Description of the task –
Return the following from the records below: each line, word for word, starting with the line that contains "Lemma op_class_cases op" and going on through the line that contains "Lemma check_comparable_class r", with nothing outside that range.

*** Begin section ***

Lemma normalize_idempotent_exact_witness :
  (forall row, In row (rows 0 [3%R; 4%R]) -> l2norm row <> 0%R) /\
  normalize (k := 0) (normalize (k := 0) [3%R; 4%R]) = normalize (k := 0) [3%R; 4%R] /\
  normalize2 (k := 0) (normalize2 (k := 0) [3%R; 4%R]) = normalize2 (k := 0) [3%R; 4%R].
Proof.
  assert (Hrows : forall row, In row (rows 0 [3%R; 4%R]) -> l2norm row <> 0%R).
  { intros row [<- | []].
    unfold l2norm, sum_of_squares, sum_list. simpl.
    apply Rgt_not_eq, Rlt_gt, sqrt_lt_R0. lra. }
  split; [exact Hrows|].
  exact (proj2 normalize_idempotent_exact 0%nat [3%R; 4%R] Hrows).
Defined.

(** C10 as stated fails in float32: normalizing (1, 1) a second time moves
    both entries from 11863283 * 2^-24 to 11863284 * 2^-24. *)
Lemma normalize_idempotent_float32_counterexample :
  let x : tensor float32 0 := [f32 1; f32 1] in
  l2norm x <> s_zero /\
  normalize x = [S754_finite false 11863283 (-24); S754_finite false 11863283 (-24)] /\
  normalize (normalize x) =
    [S754_finite false 11863284 (-24); S754_finite false 11863284 (-24)] /\
  normalize (normalize x) <> normalize x /\
  normalize2 (normalize2 x) <> normalize2 x.
Proof.
  repeat split; try (vm_compute; discriminate); vm_compute; reflexivity.
Qed.

(** ** Floating point: the all-zero slice *)

Section ZeroSlice.

Lemma tmap_last_compose (A : Type) (f g : list A -> list A) (k : nat) (x : tensor A k) :
  tmap_last f k (tmap_last g k x) = tmap_last (fun row => f (g row)) k x.
Proof.
  induction k as [|k IH]; simpl.
  - reflexivity.
  - rewrite map_map. apply map_ext. intros y. apply IH.
Qed.

Lemma tensor_square (A : Type) (Sc : Scalar A) (k : nat) (x : tensor A k) :
  tensor_mul x x = tmap_last (map (fun a => s_mul a a)) k x.
Proof.
  unfold tensor_mul.
  induction k as [|k IH]; simpl.
  - apply broadcast_diag.
  - rewrite broadcast_diag. apply map_ext. intros y. apply IH.
Qed.

(** The denominator of the code's division, slice by slice. *)
Lemma denominator_rows (A : Type) (Sc : Scalar A) (k : nat) (x : tensor A k) :
  rows k (np.sqrt (np.sum (tensor_mul x x))) =
  map (fun row => [l2norm row]) (rows k x).
Proof.
  unfold np.sqrt, np.sum, tensor_sqrt, sum_last_keepdims.
  rewrite tensor_square, !tmap_last_compose, rows_tmap_last.
  reflexivity.
Qed.

Lemma square_of_zero (a : float32) :
  is_zero a -> s_mul a a = S754_zero false.
Proof. intros [-> | ->]; reflexivity. Qed.

Lemma sum_of_squares_zeros (row : list float32) :
  Forall is_zero row -> sum_of_squares row = S754_zero false.
Proof.
  unfold sum_of_squares, sum_list.
  change (@s_zero float32 binary32) with (S754_zero false).
  induction 1 as [|a row Ha _ IH]; cbn [map fold_left].
  - reflexivity.
  - rewrite (square_of_zero Ha). exact IH.
Qed.
(** The message of the [TypeError] raised by reading a property of [null]
    or [undefined], in V8's wording. *)
Definition cannot_read (v : string) (prop : string) : Thrown :=
  ErrorObject ("Cannot read properties of " ++ v ++ " (reading '" ++ prop ++ "')").

(** [err.detail]: the property when [err] is an object that has it,
    [undefined] on any other value, a [TypeError] on [null] and
    [undefined]. *)
Definition get_detail (err : JsValue) : Thrown + JsValue :=
  match err with
  | JUndefined => inl (cannot_read "undefined" "detail")
  | JNull => inl (cannot_read "null" "detail")
  | JObj fields => inr (lookup "detail" fields)
  | _ => inr JUndefined
  end.

(** How a promise settles. *)
Inductive Settled (A : Type) : Type :=
| Fulfilled (a : A)
| Rejected (e : Thrown).
Arguments Fulfilled {A} a.
Arguments Rejected {A} e.

(** A response, by its [ok] flag, with what [res.json()] settles to. The
    body of a successful response is read at the type line 60 gives it,
    [PostData]; the body of any other response is an untyped value. The
    test [!res.ok] of line 56 is the choice between the two cases. *)
Inductive Response : Type :=
| ResOk (json : Settled PostData.t)
| ResNotOk (json : Settled JsValue).

Definition ok (res : Response) : bool :=
  match res with
  | ResOk _ => true
  | ResNotOk _ => false
  end.

(** The request of lines 51-55, by the two values the template literal
    puts in its address: the escaped reference after [url=] and the number
    after [max_comments=]. *)
Record Request : Type := {
  req_url : string;
  req_max_comments : float
}.

(* ================================================================= *)
(** ** Escaping the reference (line 52) *)

(** The characters [encodeURIComponent] copies: letters, digits and
    [- _ . ! ~ * ' ( )]. *)
Definition unreserved (c : ascii) : bool :=
  let n := nat_of_ascii c in
  ((48 <=? n)%nat && (n <=? 57)%nat)
  || ((65 <=? n)%nat && (n <=? 90)%nat)
  || ((97 <=? n)%nat && (n <=? 122)%nat)
  || existsb (Ascii.eqb c) (list_ascii_of_string "-_.!~*'()").

(** An upper-case hexadecimal digit. *)
Definition hex_digit (n : nat) : ascii :=
  if (n <? 10)%nat then ascii_of_nat (48 + n) else ascii_of_nat (55 + n).

(** The escape of one octet: [%] and two hexadecimal digits. *)
Definition percent_encode (c : ascii) : string :=
  let n := nat_of_ascii c in
  String "%" (String (hex_digit (n / 16)) (String (hex_digit (n mod 16)) "")).

(** Every unreserved character copied, every other octet escaped. *)
Fixpoint escape (s : string) : string :=
  match s with
  | EmptyString => EmptyString
  | String c s' =>
      if unreserved c then String c (escape s')
      else percent_encode c ++ escape s'
  end.

(** A surrogate that is not half of a pair: the octet ED followed by one of
    A0..BF. *)
Fixpoint lone_surrogate (s : string) : bool :=
  match s with
  | EmptyString => false
  | String a rest =>
      match rest with
      | EmptyString => false
      | String b _ =>
          ((nat_of_ascii a =? 237)%nat
           && (160 <=? nat_of_ascii b)%nat && (nat_of_ascii b <=? 191)%nat)
          || lone_surrogate rest
      end
  end.

(** The [URIError] of [encodeURIComponent], in V8's wording. *)
Definition URI_malformed : Thrown := ErrorObject "URI malformed".

(** [encodeURIComponent(s)]: a [URIError] on a string that holds a lone
    surrogate, the escaped string otherwise. *)
Definition encodeURIComponent (s : string) : Thrown + string :=
  if lone_surrogate s then inl URI_malformed else inr (escape s).

(* ================================================================= *)
(** ** The state of the component *)

Record View : Type := {
  url : string;
  maxComments : float;
  data : option PostData.t;
  loading : bool;
  error : option string
}.
(* ===== verification/Types.v ===== *)
(** * Normalised types and the comparability rules

    [ptype] is the set of values the translator stores in a monad's
    [type] attribute: the normalised Python types, an entity class, a
    [SetType], a tuple of types, and the three sentinels ['METHOD'],
    ['JOIN'] and ['function'] used for monads that are not values.  The
    predicates and [coerce_types]/[are_comparable_types] come from
    [pony.orm.ormtypes], which is not among the sources: they follow the
    specification (section 4.2).  [type2str] and [check_comparable] are
    translated from sqltranslation.py. *)

From S2P Require Import Prelude.

Inductive ptype :=
  | TInt | TFloat | TDecimal
  | TUnicode | TAsciiStr
  | TDate | TDatetime | TBool | TBuffer | TNone
  | TEntity (name : string)
  | TSet (item : ptype)
  | TTuple (items : list ptype)
  | TFuncType (name : string)
  | TMethodType (entity method : string)
  (** the sentinel strings stored as [monad.type] *)
  | TMETHOD | TJOIN | TFUNCTION.

Section ptype_nested_ind.
Variable P : ptype → Prop.
Hypothesis Hleaf : ∀ t, (∀ i, t ≠ TSet i) → (∀ l, t ≠ TTuple l) → P t.
Hypothesis HSet : ∀ i, P i → P (TSet i).
Hypothesis HTuple : ∀ l, Forall P l → P (TTuple l).

Fixpoint ptype_nested_ind (t : ptype) : P t.
Proof.
  destruct t as [| | | | | | | | | |n|i|l|f|e m| | |];
    try (apply Hleaf; intros; discriminate).
  - apply HSet, ptype_nested_ind.
  - apply HTuple. induction l as [|x l IH]; constructor; [apply ptype_nested_ind | exact IH].
Defined.
End ptype_nested_ind.

#[export] Instance ptype_eq_dec : EqDecision ptype.
Proof.
  refine (fix go x y : Decision (x = y) :=
    match x, y with
    | TInt, TInt | TFloat, TFloat | TDecimal, TDecimal
    | TUnicode, TUnicode | TAsciiStr, TAsciiStr | TDate, TDate
    | TDatetime, TDatetime | TBool, TBool | TBuffer, TBuffer | TNone, TNone
    | TMETHOD, TMETHOD | TJOIN, TJOIN | TFUNCTION, TFUNCTION => left _
    | TEntity a, TEntity b => cast_if (decide (a = b))
    | TSet a, TSet b => cast_if (go a b)
    | TTuple a, TTuple b => cast_if (@list_eq_dec _ go a b)
    | TFuncType a, TFuncType b => cast_if (decide (a = b))
    | TMethodType a1 a2, TMethodType b1 b2 =>
        cast_if_and (decide (a1 = b1)) (decide (a2 = b2))
    | _, _ => right _
    end); congruence.
Defined.

(** [numeric_types], [string_types], [comparable_types]. *)
Definition is_numeric (t : ptype) : bool :=
  match t with TInt | TFloat | TDecimal => true | _ => false end.

Definition is_string (t : ptype) : bool :=
  match t with TUnicode | TAsciiStr => true | _ => false end.

Definition is_comparable (t : ptype) : bool :=
  is_numeric t || is_string t || bool_decide (t = TDate) || bool_decide (t = TDatetime).

(** The rank of a numeric type in the coercion lattice
    [int ⊂ float ⊂ Decimal]. *)
Definition numeric_rank (t : ptype) : nat :=
  match t with TInt => 0 | TFloat => 1 | _ => 2 end.

(** [coerce_types(t1, t2)]: the common type of an arithmetic operation,
    or [None]. *)
Definition coerce_types (t1 t2 : ptype) : option ptype :=
  if decide (t1 = t2) then Some t1
  else if is_numeric t1 && is_numeric t2 then
    Some (if numeric_rank t1 <? numeric_rank t2 then t2 else t1)
  else if is_string t1 && is_string t2 then Some TUnicode
  else None.

Section Comparable.
(** The root entity of an entity class ([entity._root_]). *)
Variable entity_root : string → string.

Definition entity_of (t : ptype) : option string :=
  match t with TEntity e => Some e | _ => None end.

(** [==], [!=], [<>] on two types that are not tuples. *)
Definition eq_comparable (t1 t2 : ptype) : bool :=
  if bool_decide (t1 = TNone) && bool_decide (t2 = TNone) then false
  else if bool_decide (t1 = TNone) || bool_decide (t2 = TNone) then true
  else match entity_of t1, entity_of t2 with
  | Some e1, Some e2 => bool_decide (entity_root e1 = entity_root e2)
  | None, None => bool_decide (coerce_types t1 t2 ≠ None)
  | _, _ => false
  end.

(** The operators on two types that are not tuples. *)
Definition scalar_comparable (t1 t2 : ptype) (op : string) : bool :=
  if bool_decide (op = "<" ∨ op = "<=" ∨ op = ">" ∨ op = ">=") then
    match coerce_types t1 t2 with Some t => is_comparable t | None => false end
  else if bool_decide (op = "==" ∨ op = "!=" ∨ op = "<>") then eq_comparable t1 t2
  else false.

(** The operators other than [in]/[not in]. *)
Fixpoint comparable_core (t1 t2 : ptype) (op : string) : bool :=
  if bool_decide (op = "is" ∨ op = "is not") then
    bool_decide (t1 ≠ TNone) && bool_decide (t2 = TNone)
  else if bool_decide (op = "LIKE" ∨ op = "" ∨ op = "CONCAT") then
    is_string t1 && is_string t2
  else match t1 with
  | TTuple l1 =>
      match t2 with
      | TTuple l2 =>
          (length l1 =? length l2) &&
          forallb id (zip_with (λ a b, comparable_core a b "==") l1 l2)
      | _ => false
      end
  | _ => match t2 with TTuple _ => false | _ => scalar_comparable t1 t2 op end
  end.

(** [are_comparable_types(t1, t2, op)] for the operators of a
    comparison ([==], [!=], [<>], [<], [<=], [>], [>=], [is],
    [is not], [in], [not in]) and the string operations ([LIKE],
    [CONCAT] and the empty operator standing for the [None] passed by
    [startswith]/[endswith]/[strip]); [in] compares with the item type
    of a set. *)
Definition are_comparable_types (t1 t2 : ptype) (op : string) : bool :=
  if bool_decide (op = "in" ∨ op = "not in") then
    match t2 with TSet i => comparable_core t1 i "==" | _ => false end
  else comparable_core t1 t2 op.
End Comparable.

(** [type2str(t)] (sqltranslation.py lines 54-58). *)
Fixpoint type2str (t : ptype) : string :=
  match t with
  | TTuple _ => "list"
  | TSet i => "Set of " +:+ type2str i
  | TInt => "int" | TFloat => "float" | TDecimal => "Decimal"
  | TUnicode => "unicode" | TAsciiStr => "AsciiStr"
  | TDate => "date" | TDatetime => "datetime" | TBool => "bool"
  | TBuffer => "buffer" | TNone => "NoneType"
  | TEntity n => n
  | TFuncType n => "FuncType(" +:+ n +:+ ")"
  | TMethodType e m => "MethodType(" +:+ e +:+ "." +:+ m +:+ ")"
  | TMETHOD => "METHOD" | TJOIN => "JOIN" | TFUNCTION => "function"
  end.

(** [raise_forgot_parentheses(monad)]. *)
Definition forgot_parentheses {A} : result A :=
  throw (TranslationError "You seems to forgot parentheses after {EXPR}").

(** [check_comparable(left_monad, right_monad, op)] on the two monads'
    types (sqltranslation.py lines 17-23). *)
Definition check_comparable (entity_root : string → string) (t1 t2 : ptype) (op : string)
  : result unit :=
  if decide (t1 = TMETHOD) then forgot_parentheses
  else if decide (t2 = TMETHOD) then forgot_parentheses
  else if are_comparable_types entity_root t1 t2 op then Ok tt
  else
    let t2' := if bool_decide (op = "in" ∨ op = "not in")
               then match t2 with TSet i => i | _ => t2 end else t2 in
    throw (IncomparableTypesError (type2str t1) (type2str t2')).

(** ** Facts about the type rules *)

Lemma coerce_types_refl t : coerce_types t t = Some t.
Proof. unfold coerce_types. by rewrite decide_True. Qed.

#[export] Hint Resolve coerce_types_refl : pony.

(** ** The classes of comparison operators *)

(** Operators that [are_comparable_types] treats alike: identity with
    [None], equality, ordering. *)
Definition op_class (op : string) : option nat :=
  if bool_decide (op = "is" ∨ op = "is not") then Some 0
  else if bool_decide (op = "==" ∨ op = "!=" ∨ op = "<>") then Some 1
  else if bool_decide (op = "<" ∨ op = "<=" ∨ op = ">" ∨ op = ">=") then Some 2
  else None.

Definition class_rep (k : nat) : string :=
  match k with 0 => "is" | 1 => "==" | _ => "<" end.

Lemma op_class_cases op k :
  op_class op = Some k →
  k = 0 ∧ (op = "is" ∨ op = "is not") ∨
  k = 1 ∧ (op = "==" ∨ op = "!=" ∨ op = "<>") ∨
  k = 2 ∧ (op = "<" ∨ op = "<=" ∨ op = ">" ∨ op = ">=").
Proof. unfold op_class. repeat case_bool_decide; intros; simplify_eq; tauto. Qed.

Lemma comparable_core_rep r t1 t2 op k :
  op_class op = Some k → comparable_core r t1 t2 op = comparable_core r t1 t2 (class_rep k).
Proof.
  intros H. apply op_class_cases in H.
  destruct_or! H; destruct H as [-> H]; destruct_or! H; subst; destruct t1; reflexivity.
Qed.

Lemma check_comparable_class r t1 t2 op op' k :
  op_class op = Some k → op_class op' = Some k →
  check_comparable r t1 t2 op = check_comparable r t1 t2 op'.
Proof.
  intros H H'. unfold check_comparable, are_comparable_types.
  rewrite (comparable_core_rep r t1 t2 op k), (comparable_core_rep r t1 t2 op' k) by done.
  apply op_class_cases in H, H'.
  destruct_or! H; destruct_or! H'; destruct H as [-> H], H' as [? H']; try lia;
    destruct_or! H; destruct_or! H'; subst; reflexivity.
Qed.

Lemma check_comparable_rep r t1 t2 op k :
  op_class op = Some k → check_comparable r t1 t2 op = check_comparable r t1 t2 (class_rep k).
Proof.
  intros Hk. apply (check_comparable_class _ _ _ _ _ k Hk).
  by apply op_class_cases in Hk as [[-> _]|[[-> _]|[-> _]]].
Qed.

Lemma check_comparable_method r t1 t2 op :
  check_comparable r t1 t2 op = Ok tt → t1 ≠ TMETHOD ∧ t2 ≠ TMETHOD.
Proof. unfold check_comparable. intros H. repeat case_decide; by simplify_eq. Qed.

Lemma check_comparable_ok r t1 t2 op :
  check_comparable r t1 t2 op = Ok tt → are_comparable_types r t1 t2 op = true.
Proof. unfold check_comparable. intros H. repeat case_decide; try destruct are_comparable_types; by simplify_eq. Qed.

Lemma check_comparable_of r t1 t2 op :
  t1 ≠ TMETHOD → t2 ≠ TMETHOD → are_comparable_types r t1 t2 op = true →
  check_comparable r t1 t2 op = Ok tt.
Proof. unfold check_comparable. intros ?? ->. by rewrite !decide_False. Qed.

Lemma comparable_core_is r t1 t2 :
  comparable_core r t1 t2 "is" = bool_decide (t1 ≠ TNone) && bool_decide (t2 = TNone).
Proof. destruct t1; reflexivity. Qed.

(** [None] on the left compares only by equality. *)
Lemma check_none_left r t2 op k :
  op_class op = Some k → check_comparable r TNone t2 op = Ok tt → k = 1.
Proof.
  intros Hk H. pose proof (op_class_cases _ _ Hk) as [[-> _]|[[-> _]|[-> _]]]; [|done|];
    rewrite (check_comparable_rep r _ _ op _ Hk) in H;
    apply check_comparable_ok in H; destruct t2; discriminate.
Qed.

(** [None] on the right is never ordered, and the left is not [None]. *)
Lemma check_none_right r t1 op k :
  op_class op = Some k → check_comparable r t1 TNone op = Ok tt → k ≠ 2 ∧ t1 ≠ TNone.
Proof.
  intros Hk H. pose proof (op_class_cases _ _ Hk) as [[-> _]|[[-> _]|[-> _]]];
    rewrite (check_comparable_rep r _ _ op _ Hk) in H;
    apply check_comparable_ok in H; destruct t1; simpl in H; done.
Qed.

(** Two operands that are not [None] are never compared by identity. *)
Lemma check_not_none r t1 t2 op :
  t2 ≠ TNone → op_class op = Some 0 → check_comparable r t1 t2 op ≠ Ok tt.
Proof.
  intros Ht2 Hk H. rewrite (check_comparable_rep r _ _ op 0 Hk) in H.
  apply check_comparable_ok in H. unfold are_comparable_types in H. simpl in H.
  rewrite comparable_core_is in H. apply andb_prop in H as [_ H].
  by apply bool_decide_eq_true in H.
Qed.

Lemma check_is r t1 op :
  t1 ≠ TNone → t1 ≠ TMETHOD → op_class op = Some 0 → check_comparable r t1 TNone op = Ok tt.
Proof.
  intros H1 H2 Hk. rewrite (check_comparable_rep r _ _ op 0 Hk).
  apply check_comparable_of; [done|done|]. unfold are_comparable_types. simpl.
  rewrite comparable_core_is. by rewrite !bool_decide_eq_true_2.
Qed.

*** End section ***

Result of the exercise –
Lemma op_class_cases op k :
  op_class op = Some k →
  k = 0 ∧ (op = "is" ∨ op = "is not") ∨
  k = 1 ∧ (op = "==" ∨ op = "!=" ∨ op = "<>") ∨
  k = 2 ∧ (op = "<" ∨ op = "<=" ∨ op = ">" ∨ op = ">=").
Proof. unfold op_class. repeat case_bool_decide; intros; simplify_eq; tauto. Qed.

Lemma comparable_core_rep r t1 t2 op k :
  op_class op = Some k → comparable_core r t1 t2 op = comparable_core r t1 t2 (class_rep k).
Proof.
  intros H. apply op_class_cases in H.
  destruct_or! H; destruct H as [-> H]; destruct_or! H; subst; destruct t1; reflexivity.
Qed.

Lemma check_comparable_class r t1 t2 op op' k :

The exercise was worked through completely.